§ **What is required**: Within the material below, locate the line with "split; [reflexivity|]." and the line with "destruct (lookup scales", then return those two lines and all lines between them, exactly as written.

§ **Supplied data**:
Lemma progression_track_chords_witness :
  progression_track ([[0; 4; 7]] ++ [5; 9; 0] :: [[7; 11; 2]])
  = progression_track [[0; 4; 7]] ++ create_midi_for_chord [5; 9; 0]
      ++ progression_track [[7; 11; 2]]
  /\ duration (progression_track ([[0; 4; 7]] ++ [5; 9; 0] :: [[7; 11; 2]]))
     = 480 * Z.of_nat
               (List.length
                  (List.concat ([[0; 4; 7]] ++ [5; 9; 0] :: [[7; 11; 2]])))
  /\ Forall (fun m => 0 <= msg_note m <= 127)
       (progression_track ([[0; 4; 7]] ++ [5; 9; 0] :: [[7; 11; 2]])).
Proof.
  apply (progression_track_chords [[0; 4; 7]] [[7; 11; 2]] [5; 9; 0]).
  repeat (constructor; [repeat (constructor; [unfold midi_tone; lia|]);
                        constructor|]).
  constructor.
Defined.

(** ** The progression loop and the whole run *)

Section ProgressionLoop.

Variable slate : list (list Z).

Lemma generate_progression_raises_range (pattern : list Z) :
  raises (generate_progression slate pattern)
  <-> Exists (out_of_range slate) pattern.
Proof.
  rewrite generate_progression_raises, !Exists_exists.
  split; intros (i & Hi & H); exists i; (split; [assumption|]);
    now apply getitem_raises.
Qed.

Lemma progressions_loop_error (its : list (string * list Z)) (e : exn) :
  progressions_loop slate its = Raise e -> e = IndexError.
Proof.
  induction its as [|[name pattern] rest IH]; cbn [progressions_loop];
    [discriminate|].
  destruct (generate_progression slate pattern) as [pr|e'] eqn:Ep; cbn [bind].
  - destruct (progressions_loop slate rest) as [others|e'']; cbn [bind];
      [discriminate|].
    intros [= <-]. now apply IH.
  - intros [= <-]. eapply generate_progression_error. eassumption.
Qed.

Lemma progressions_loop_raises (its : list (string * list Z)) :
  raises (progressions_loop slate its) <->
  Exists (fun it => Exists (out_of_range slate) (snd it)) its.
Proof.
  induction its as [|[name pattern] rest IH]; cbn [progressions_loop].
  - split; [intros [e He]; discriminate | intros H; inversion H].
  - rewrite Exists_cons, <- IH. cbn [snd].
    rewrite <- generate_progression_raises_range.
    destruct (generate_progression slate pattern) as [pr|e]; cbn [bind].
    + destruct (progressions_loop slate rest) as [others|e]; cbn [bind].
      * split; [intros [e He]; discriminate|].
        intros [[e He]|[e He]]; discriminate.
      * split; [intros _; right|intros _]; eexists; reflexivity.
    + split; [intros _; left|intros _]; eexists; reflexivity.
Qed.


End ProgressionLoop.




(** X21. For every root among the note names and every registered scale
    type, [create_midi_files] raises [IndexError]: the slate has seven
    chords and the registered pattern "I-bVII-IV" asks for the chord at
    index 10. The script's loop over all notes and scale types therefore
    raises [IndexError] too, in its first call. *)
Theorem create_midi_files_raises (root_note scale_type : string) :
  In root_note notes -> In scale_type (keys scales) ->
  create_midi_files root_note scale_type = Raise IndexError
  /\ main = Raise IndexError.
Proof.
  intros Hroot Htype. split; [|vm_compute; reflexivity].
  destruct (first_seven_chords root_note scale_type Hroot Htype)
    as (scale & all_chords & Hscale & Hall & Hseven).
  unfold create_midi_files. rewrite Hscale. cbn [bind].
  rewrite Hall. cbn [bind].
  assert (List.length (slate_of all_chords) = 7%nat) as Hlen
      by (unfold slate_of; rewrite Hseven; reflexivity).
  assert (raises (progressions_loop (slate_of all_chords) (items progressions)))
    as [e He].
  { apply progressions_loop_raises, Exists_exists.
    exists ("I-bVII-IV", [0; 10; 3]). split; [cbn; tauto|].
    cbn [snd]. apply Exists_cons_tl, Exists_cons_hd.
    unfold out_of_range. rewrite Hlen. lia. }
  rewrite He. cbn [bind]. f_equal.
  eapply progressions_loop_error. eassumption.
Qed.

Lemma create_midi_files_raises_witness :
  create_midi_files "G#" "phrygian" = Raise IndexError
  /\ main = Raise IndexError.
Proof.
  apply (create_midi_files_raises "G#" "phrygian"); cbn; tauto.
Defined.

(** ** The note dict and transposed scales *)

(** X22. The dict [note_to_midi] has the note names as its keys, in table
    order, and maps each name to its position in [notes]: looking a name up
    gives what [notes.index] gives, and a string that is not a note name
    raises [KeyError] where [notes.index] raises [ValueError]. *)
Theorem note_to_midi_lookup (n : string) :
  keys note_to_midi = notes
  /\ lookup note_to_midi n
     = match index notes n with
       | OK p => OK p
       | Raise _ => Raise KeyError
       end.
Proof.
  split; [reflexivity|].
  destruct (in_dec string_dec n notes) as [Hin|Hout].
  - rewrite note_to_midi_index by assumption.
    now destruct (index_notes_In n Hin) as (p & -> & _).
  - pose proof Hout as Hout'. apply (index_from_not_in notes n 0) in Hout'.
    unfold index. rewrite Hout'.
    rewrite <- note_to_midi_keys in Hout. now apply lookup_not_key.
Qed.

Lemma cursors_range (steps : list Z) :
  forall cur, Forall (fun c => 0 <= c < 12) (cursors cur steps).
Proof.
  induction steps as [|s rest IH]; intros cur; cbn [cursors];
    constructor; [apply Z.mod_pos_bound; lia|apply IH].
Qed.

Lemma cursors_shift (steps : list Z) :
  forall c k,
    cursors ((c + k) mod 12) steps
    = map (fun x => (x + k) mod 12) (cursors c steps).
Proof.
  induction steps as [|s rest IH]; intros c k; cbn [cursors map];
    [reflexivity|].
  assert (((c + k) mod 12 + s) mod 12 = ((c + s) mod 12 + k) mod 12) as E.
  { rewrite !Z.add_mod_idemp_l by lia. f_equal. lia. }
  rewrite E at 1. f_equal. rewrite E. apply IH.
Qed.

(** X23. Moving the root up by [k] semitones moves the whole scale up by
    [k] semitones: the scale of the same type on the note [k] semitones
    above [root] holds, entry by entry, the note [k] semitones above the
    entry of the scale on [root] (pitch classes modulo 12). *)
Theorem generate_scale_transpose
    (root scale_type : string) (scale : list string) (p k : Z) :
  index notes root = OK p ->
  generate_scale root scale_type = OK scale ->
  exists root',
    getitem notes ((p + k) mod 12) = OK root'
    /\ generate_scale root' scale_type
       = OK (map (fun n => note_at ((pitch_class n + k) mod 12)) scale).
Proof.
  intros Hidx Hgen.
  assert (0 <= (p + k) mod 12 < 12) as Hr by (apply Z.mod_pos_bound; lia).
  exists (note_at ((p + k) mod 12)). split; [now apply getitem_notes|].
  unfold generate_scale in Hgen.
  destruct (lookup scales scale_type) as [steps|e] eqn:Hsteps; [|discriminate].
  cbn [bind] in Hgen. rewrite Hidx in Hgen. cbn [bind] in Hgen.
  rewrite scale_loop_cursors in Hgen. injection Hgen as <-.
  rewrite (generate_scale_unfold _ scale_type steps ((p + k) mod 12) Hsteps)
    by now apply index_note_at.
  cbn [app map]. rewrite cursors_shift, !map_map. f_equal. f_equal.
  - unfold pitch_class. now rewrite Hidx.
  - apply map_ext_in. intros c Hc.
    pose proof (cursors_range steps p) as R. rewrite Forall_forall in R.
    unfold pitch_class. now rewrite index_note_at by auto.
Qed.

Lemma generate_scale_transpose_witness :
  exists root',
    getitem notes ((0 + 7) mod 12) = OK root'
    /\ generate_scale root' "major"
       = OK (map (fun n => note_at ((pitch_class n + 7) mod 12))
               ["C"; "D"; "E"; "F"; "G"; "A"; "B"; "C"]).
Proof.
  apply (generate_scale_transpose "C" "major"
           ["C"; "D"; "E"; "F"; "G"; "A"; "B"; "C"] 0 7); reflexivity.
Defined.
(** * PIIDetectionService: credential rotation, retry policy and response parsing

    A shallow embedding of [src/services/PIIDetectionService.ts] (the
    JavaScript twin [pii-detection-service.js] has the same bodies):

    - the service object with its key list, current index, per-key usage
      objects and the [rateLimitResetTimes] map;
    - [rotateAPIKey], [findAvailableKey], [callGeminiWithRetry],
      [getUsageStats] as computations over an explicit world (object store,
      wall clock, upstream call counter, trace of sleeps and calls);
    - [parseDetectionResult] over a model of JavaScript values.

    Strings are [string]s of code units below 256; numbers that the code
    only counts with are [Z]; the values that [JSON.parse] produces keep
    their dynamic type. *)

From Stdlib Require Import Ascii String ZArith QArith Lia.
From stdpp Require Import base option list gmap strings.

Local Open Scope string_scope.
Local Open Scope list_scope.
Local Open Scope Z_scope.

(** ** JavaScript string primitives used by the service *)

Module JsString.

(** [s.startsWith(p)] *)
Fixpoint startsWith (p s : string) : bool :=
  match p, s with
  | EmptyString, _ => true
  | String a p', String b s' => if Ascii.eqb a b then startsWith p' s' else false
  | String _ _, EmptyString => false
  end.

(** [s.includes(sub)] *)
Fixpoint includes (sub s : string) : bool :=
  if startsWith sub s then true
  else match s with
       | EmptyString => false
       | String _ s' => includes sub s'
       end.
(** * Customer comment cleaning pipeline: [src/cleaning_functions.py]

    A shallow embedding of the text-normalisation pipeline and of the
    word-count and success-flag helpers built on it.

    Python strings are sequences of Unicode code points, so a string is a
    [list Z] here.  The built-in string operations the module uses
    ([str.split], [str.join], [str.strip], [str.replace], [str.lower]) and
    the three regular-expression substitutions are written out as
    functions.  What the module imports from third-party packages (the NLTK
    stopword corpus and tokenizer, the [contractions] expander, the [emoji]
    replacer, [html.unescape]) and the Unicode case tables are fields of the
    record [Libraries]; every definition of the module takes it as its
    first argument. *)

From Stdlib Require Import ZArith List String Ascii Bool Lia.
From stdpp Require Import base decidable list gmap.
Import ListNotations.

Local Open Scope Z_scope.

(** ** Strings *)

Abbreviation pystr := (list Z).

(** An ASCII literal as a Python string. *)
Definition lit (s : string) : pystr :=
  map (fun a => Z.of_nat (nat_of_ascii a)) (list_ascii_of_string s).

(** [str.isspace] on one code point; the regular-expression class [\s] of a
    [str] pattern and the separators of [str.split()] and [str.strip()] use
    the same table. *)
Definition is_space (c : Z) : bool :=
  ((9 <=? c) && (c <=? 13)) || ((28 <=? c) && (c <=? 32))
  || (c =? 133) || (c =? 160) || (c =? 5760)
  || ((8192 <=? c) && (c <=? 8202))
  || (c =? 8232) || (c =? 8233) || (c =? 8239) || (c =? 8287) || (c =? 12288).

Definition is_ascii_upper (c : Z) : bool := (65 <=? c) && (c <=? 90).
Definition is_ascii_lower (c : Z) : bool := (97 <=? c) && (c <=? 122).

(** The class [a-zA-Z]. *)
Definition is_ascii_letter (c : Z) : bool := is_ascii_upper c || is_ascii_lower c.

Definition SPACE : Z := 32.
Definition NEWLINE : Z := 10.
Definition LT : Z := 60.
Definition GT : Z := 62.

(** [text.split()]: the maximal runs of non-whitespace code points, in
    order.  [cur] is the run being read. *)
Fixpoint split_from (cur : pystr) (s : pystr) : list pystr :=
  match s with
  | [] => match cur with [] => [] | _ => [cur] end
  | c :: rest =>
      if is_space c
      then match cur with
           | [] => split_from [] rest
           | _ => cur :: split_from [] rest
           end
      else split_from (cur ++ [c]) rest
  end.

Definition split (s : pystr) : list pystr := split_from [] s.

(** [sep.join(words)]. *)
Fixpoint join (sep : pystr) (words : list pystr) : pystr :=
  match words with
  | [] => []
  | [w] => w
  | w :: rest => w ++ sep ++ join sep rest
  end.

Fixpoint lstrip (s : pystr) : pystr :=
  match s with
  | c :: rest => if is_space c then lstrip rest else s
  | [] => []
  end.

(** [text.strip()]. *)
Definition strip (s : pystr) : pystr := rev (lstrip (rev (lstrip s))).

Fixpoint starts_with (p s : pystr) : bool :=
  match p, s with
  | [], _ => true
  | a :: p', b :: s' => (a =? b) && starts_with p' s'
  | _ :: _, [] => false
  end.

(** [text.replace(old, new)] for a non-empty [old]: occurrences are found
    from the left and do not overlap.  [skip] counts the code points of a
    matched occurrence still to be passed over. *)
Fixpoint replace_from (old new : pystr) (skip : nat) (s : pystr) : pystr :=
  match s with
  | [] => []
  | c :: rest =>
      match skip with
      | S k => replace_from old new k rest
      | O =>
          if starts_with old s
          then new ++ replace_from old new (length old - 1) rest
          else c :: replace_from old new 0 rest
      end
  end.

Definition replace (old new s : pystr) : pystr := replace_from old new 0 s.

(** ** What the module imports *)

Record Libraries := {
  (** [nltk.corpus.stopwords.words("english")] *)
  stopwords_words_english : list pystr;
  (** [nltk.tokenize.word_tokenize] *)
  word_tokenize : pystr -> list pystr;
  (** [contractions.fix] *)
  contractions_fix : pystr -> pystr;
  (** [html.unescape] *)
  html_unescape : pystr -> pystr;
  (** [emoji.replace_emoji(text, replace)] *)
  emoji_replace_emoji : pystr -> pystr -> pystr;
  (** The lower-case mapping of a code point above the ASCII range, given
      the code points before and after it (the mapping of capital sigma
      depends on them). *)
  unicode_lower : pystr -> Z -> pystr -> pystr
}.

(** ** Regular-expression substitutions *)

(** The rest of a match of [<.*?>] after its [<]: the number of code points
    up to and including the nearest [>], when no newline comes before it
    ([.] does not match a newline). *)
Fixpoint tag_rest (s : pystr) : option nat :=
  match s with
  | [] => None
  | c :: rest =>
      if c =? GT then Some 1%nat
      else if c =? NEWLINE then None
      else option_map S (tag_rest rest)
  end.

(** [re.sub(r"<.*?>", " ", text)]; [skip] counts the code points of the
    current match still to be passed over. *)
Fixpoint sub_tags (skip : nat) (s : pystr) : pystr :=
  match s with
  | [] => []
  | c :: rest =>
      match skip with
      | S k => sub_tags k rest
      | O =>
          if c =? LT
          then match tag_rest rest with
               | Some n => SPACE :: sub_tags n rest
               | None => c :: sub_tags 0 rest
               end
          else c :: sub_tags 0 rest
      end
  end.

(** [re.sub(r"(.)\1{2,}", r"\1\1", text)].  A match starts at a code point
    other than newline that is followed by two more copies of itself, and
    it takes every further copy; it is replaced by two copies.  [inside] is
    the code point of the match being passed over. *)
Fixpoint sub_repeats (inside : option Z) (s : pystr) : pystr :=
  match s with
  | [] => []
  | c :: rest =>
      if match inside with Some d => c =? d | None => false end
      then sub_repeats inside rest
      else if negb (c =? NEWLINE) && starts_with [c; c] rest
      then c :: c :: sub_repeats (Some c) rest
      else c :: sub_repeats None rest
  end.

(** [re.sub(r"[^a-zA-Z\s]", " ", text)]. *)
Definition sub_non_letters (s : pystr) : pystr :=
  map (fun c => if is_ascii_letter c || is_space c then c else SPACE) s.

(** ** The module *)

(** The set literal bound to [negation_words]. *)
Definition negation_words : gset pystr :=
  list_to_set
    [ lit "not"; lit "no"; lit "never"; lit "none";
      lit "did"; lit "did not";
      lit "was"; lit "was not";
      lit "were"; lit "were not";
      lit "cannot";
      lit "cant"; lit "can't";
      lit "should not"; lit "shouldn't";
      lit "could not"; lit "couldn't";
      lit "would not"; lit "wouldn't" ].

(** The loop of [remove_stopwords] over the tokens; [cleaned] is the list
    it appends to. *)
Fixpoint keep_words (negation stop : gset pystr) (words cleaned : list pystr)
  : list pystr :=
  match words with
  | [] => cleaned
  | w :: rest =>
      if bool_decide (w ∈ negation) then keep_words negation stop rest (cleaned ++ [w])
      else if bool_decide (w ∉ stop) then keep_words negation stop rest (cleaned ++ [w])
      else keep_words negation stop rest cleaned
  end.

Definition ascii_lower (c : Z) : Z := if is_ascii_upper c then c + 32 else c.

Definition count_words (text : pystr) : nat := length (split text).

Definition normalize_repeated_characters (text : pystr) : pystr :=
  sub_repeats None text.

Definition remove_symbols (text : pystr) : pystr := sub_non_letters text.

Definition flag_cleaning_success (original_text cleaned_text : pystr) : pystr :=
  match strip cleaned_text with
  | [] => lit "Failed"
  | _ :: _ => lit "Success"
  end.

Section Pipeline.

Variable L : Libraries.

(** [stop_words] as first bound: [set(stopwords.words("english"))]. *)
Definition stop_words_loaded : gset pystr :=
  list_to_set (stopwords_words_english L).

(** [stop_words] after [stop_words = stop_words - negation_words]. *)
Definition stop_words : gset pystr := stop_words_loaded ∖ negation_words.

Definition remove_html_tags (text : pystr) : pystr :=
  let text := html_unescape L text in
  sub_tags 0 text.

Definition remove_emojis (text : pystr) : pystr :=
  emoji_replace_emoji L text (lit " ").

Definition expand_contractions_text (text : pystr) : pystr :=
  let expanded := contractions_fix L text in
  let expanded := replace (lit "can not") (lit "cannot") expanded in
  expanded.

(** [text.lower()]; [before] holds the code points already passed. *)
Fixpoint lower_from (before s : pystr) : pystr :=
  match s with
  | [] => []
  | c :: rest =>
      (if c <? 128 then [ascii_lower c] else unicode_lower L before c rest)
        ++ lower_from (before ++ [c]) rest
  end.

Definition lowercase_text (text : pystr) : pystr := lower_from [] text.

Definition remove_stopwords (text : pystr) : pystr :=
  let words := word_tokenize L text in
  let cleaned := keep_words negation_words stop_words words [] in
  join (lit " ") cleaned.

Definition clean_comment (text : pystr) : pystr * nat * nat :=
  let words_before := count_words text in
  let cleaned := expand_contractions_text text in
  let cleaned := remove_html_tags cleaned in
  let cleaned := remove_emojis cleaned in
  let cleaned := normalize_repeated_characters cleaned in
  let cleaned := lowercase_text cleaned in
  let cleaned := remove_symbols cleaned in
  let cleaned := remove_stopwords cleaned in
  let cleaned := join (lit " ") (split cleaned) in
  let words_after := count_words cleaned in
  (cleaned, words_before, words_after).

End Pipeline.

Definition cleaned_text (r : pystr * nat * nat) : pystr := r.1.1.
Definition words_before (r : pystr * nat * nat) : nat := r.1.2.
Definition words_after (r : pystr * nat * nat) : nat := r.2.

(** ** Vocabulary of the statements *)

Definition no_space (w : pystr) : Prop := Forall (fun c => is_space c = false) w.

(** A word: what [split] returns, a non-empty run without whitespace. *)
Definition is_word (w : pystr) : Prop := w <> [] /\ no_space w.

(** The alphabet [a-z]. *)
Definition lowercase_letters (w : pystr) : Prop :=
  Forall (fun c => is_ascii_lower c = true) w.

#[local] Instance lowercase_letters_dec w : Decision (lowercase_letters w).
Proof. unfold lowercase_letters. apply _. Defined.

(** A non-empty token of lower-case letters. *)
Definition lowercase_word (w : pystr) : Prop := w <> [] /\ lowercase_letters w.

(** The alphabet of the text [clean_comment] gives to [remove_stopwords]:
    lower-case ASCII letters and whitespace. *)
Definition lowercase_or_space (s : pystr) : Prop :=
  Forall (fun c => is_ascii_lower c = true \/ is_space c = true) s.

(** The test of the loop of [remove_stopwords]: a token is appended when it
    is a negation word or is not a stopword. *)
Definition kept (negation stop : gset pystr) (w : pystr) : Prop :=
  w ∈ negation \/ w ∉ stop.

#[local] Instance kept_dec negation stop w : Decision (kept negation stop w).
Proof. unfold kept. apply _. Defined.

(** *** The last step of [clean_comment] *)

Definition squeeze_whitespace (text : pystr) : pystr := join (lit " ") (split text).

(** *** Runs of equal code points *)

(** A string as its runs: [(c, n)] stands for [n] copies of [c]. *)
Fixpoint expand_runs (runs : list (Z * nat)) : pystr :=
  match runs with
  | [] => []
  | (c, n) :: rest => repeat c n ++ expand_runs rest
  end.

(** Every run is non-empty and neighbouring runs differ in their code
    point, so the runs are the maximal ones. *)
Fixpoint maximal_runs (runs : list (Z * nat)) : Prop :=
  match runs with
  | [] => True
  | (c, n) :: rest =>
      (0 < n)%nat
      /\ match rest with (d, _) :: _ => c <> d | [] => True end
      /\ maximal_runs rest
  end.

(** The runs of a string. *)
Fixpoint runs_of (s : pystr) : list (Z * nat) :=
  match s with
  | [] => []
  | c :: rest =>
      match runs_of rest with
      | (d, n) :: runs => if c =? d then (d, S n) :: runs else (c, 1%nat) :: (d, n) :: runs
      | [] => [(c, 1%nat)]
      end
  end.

§ **Your solution**:
  split; [reflexivity|].
  destruct (in_dec string_dec n notes) as [Hin|Hout].
  - rewrite note_to_midi_index by assumption.
    now destruct (index_notes_In n Hin) as (p & -> & _).
  - pose proof Hout as Hout'. apply (index_from_not_in notes n 0) in Hout'.
    unfold index. rewrite Hout'.
    rewrite <- note_to_midi_keys in Hout. now apply lookup_not_key.
Qed.

Lemma cursors_range (steps : list Z) :
  forall cur, Forall (fun c => 0 <= c < 12) (cursors cur steps).
Proof.
  induction steps as [|s rest IH]; intros cur; cbn [cursors];
    constructor; [apply Z.mod_pos_bound; lia|apply IH].
Qed.

Lemma cursors_shift (steps : list Z) :
  forall c k,
    cursors ((c + k) mod 12) steps
    = map (fun x => (x + k) mod 12) (cursors c steps).
Proof.
  induction steps as [|s rest IH]; intros c k; cbn [cursors map];
    [reflexivity|].
  assert (((c + k) mod 12 + s) mod 12 = ((c + s) mod 12 + k) mod 12) as E.
  { rewrite !Z.add_mod_idemp_l by lia. f_equal. lia. }
  rewrite E at 1. f_equal. rewrite E. apply IH.
Qed.

(** X23. Moving the root up by [k] semitones moves the whole scale up by
    [k] semitones: the scale of the same type on the note [k] semitones
    above [root] holds, entry by entry, the note [k] semitones above the
    entry of the scale on [root] (pitch classes modulo 12). *)
Theorem generate_scale_transpose
    (root scale_type : string) (scale : list string) (p k : Z) :
  index notes root = OK p ->
  generate_scale root scale_type = OK scale ->
  exists root',
    getitem notes ((p + k) mod 12) = OK root'
    /\ generate_scale root' scale_type
       = OK (map (fun n => note_at ((pitch_class n + k) mod 12)) scale).
Proof.
  intros Hidx Hgen.
  assert (0 <= (p + k) mod 12 < 12) as Hr by (apply Z.mod_pos_bound; lia).
  exists (note_at ((p + k) mod 12)). split; [now apply getitem_notes|].
  unfold generate_scale in Hgen.
  destruct (lookup scales scale_type) as [steps|e] eqn:Hsteps; [|discriminate].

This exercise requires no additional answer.